Fondation Jean Piaget

Présentation approfondie

Hans Kelsen (1881-1973)

Juriste et philosophe du droit, enseignant à l’institut des hautes études internationales de Genève dès le milieu des années trente, puis à l’université de Harvard, Kelsen est l’auteur d’une théorie pure du droit qui est l’une des plus importantes contributions de ce siècle à la science juridique. Les normes, les lois, les obligations, les sanctions juridiques, etc., sont des faits normatifs autonomes par rapport aux objets des autres sciences, la morale comprise. L’étude de ces faits relève ainsi d’une science du droit appartenant certes aux sciences sociales, mais qui est libre de toute soumission par rapport aux autres disciplines.

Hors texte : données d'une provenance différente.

(** * PierreFS: whiteouts (wh.c) and the exported inode operations (opts.c)

    A shallow embedding of the union file system's whiteout manager (the
    part of src/fs/pierrefs/main.c headed wh.c) and of its create-family
    and setattr entry points (src/fs/pierrefs/opts.c).  The C functions
    are written as programs over the calls they make into the Linux VFS
    and into the helpers declared in pierrefs.h, none of which is part of
    the sources at hand; a handler gives those calls a meaning.  What
    depends only on the two files is proved for every handler.  One
    handler, [MemFS.kernel], is an in-memory model of the two branches
    with scripted failures; it states what is left on the branches.
    Module [Entry] holds the remaining entry points of opts.c (getattr,
    llseek, lookup, open, permission, statfs).  The mount-time code at the
    head of main.c ([make_path], [get_branches] and the super block
    set-up) works on raw buffers through pointer arithmetic and is not
    modelled. *)

From Stdlib Require Import ZArith String Ascii List Lia Bool.
From stdpp Require Import base option gmap strings.
Import ListNotations.

Local Open Scope Z_scope.

(** ** Linux constants (errno.h, limits.h, stat.h, fs.h, namei.h) *)

Definition EPERM : Z := 1.
Definition ENOENT : Z := 2.
Definition EIO : Z := 5.
Definition ENOMEM : Z := 12.
Definition EACCES : Z := 13.
Definition EEXIST : Z := 17.
Definition EINVAL : Z := 22.
Definition ENAMETOOLONG : Z := 36.

Definition PATH_MAX : Z := 4096.

Definition S_IFMT : Z := 61440.   (* 0170000 *)
Definition S_IFIFO : Z := 4096.   (* 0010000 *)
Definition S_IFDIR : Z := 16384.  (* 0040000 *)
Definition S_IFREG : Z := 32768.  (* 0100000 *)
Definition S_IFLNK : Z := 40960.  (* 0120000 *)
Definition S_IRUSR : Z := 256.    (* 00400 *)

Definition S_ISFIFO (m : Z) : bool := Z.land m S_IFMT =? S_IFIFO.

Definition ATTR_MODE : Z := 1.
Definition ATTR_UID : Z := 2.
Definition ATTR_GID : Z := 4.

Definition LOOKUP_REVAL : Z := 64.

(** ** C strings

    A NUL-terminated string is a [string]; a [char] buffer is the string
    it currently holds.  The C library never checks the capacity of the
    destination of [strcat] and [strncat]: the model keeps every character
    they append, so the length of the result tells whether the write
    stayed inside the buffer. *)

(** [strrchr s c]: the offset of the last occurrence of [c], [None] when
    the C function returns NULL. *)
Fixpoint strrchr (s : string) (c : ascii) : option nat :=
  match s with
  | EmptyString => None
  | String a s' =>
      match strrchr s' c with
      | Some i => Some (S i)
      | None => if Ascii.eqb a c then Some 0%nat else None
      end
  end.

(** [strprefix n s]: the first [n] characters of [s] (all of it when it is
    shorter). *)
Fixpoint strprefix (n : nat) (s : string) : string :=
  match n, s with
  | O, _ => EmptyString
  | S _, EmptyString => EmptyString
  | S n', String a s' => String a (strprefix n' s')
  end.

(** [strfrom n s]: the string starting [n] characters into [s] (pointer
    arithmetic [s + n]). *)
Fixpoint strfrom (n : nat) (s : string) : string :=
  match n, s with
  | O, _ => s
  | S _, EmptyString => EmptyString
  | S n', String _ s' => strfrom n' s'
  end.

(** [snprintf(buf, size, "%s", s)]: at most [size - 1] characters are
    stored; the value returned is the length [s] would have needed. *)
Definition snprintf_s (size : Z) (s : string) : string * Z :=
  (strprefix (Z.to_nat (size - 1)) s, Z.of_nat (String.length s)).

(** [strncat(dst, src, n)] appends at most [n] characters of [src]. *)
Definition strncat (dst src : string) (n : nat) : string :=
  dst +:+ strprefix n src.

Definition strcat (dst src : string) : string := dst +:+ src.

(** ** Kernel objects *)

(** An inode is referred to by its number. *)
Definition inode := nat.

Record dentry := Dentry {
  d_path : string;     (* full name of the object in its own file system *)
  d_inode : inode
}.

Record file := File { f_dentry : dentry }.

Record iattr := Iattr {
  ia_valid : Z;
  ia_mode : Z;
  ia_uid : Z;
  ia_gid : Z
}.

(** A pointer, or an errno carried in a pointer: [ERR_PTR e] stands for the
    C value [ERR_PTR(-e)], the only kind that [IS_ERR] recognises, and
    [PTR_ERR] gives [-e] back. *)
Inductive ptr (T : Type) : Type :=
| Ptr (t : T)
| ERR_PTR (e : positive).
Arguments Ptr {T} t.
Arguments ERR_PTR {T} e.

Definition IS_ERR {T} (p : ptr T) : bool :=
  match p with Ptr _ => false | ERR_PTR _ => true end.

Definition PTR_ERR (e : positive) : Z := Z.neg e.

(** wh.c hands [notify_change] an inode, opts.c hands it a dentry. *)
Inductive kobj : Type :=
| KInode (i : inode)
| KDentry (d : dentry).

(** The mount context reached through [get_context()]. *)
Record pierrefs_context := Mk_context {
  read_only_branch : string;
  read_write_branch : string
}.

(** The enumerators that pierrefs.h declares for the result and the flags
    of [find_file].  The header is not part of the sources at hand, so
    their values stay abstract. *)
Class pierrefs_h := {
  READ_ONLY : Z;
  READ_WRITE : Z;
  READ_WRITE_COPYUP : Z;
  MUST_READ_ONLY : Z
}.

(** ** Calls out of the two files

    The index is the type of what the call hands back.  An output buffer
    is returned next to the [int] result: it is the content of the buffer
    after the call. *)
Inductive call : Type -> Type :=
(* Linux VFS *)
| Notify_change (o : kobj) (attr : iattr) : call Z
| Filp_close (f : file) : call Z
| Vfs_unlink (dir : inode) (d : dentry) : call Z
| Vfs_lstat (p : string) : call Z
| Dget (d : dentry) : call unit
| Dput (d : dentry) : call unit
(* helpers declared in pierrefs.h *)
| Creat_worker (p : string) (mode : Z) : call (ptr file)
| Find_file (path : string) (flags : Z) : call (Z * string)
| Find_path (path : string) (want_real : bool) : call (Z * string)
| Can_remove (path rw_path : string) : call Z
| Can_create (path real_path : string) : call Z
| Get_path_dentry (p : string) (flag : Z) : call (ptr dentry)
| Get_relative_path (i : option inode) (d : dentry) (is_ours : Z)
    : call (Z * string)
| Get_relative_path_for_file (dir : inode) (d : dentry) (is_ours : Z)
    : call (Z * string)
| Symlink_worker (target linkpath : string) : call Z
| Link_worker (oldpath newpath : string) : call Z
| Mkdir_worker (p : string) (mode : Z) : call Z
| Mkfifo (p : string) (mode : Z) : call Z
| Mknod (p : string) (mode : Z) (rdev : Z) : call Z
| Set_me_worker (path real_path : string) (attr : iattr) : call Z
| Push_root : call unit
| Pop_root : call unit.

Contrairement aux objets des sciences naturelles, dont les relations relèvent de la causalité, les faits normatifs étudiés par le droit sont produits par des actes juridiques libres. Les liens qui les relient les uns aux autres (par exemple un acte illicite et sa sanction) ne relèvent pas de la causalité, mais de ce que Kelsen appelle l’imputation. Les différents droits que le savant peut étudier étant le produit d’actes juridiques, se pose le problème de leur fondement, ou de la source ultime de ces actes. Pour Kelsen, dans nos sociétés modernes, cette source est l’Etat, considéré comme point d’imputation et comme personnalité juridique, ainsi que ceux qui, par leur fonction au sein de cet Etat, ont pouvoir de créer le droit (dans les sociétés anciennes, la source du droit est la société toute entière, qui délègue à chacun de ces membres ce pouvoir de création).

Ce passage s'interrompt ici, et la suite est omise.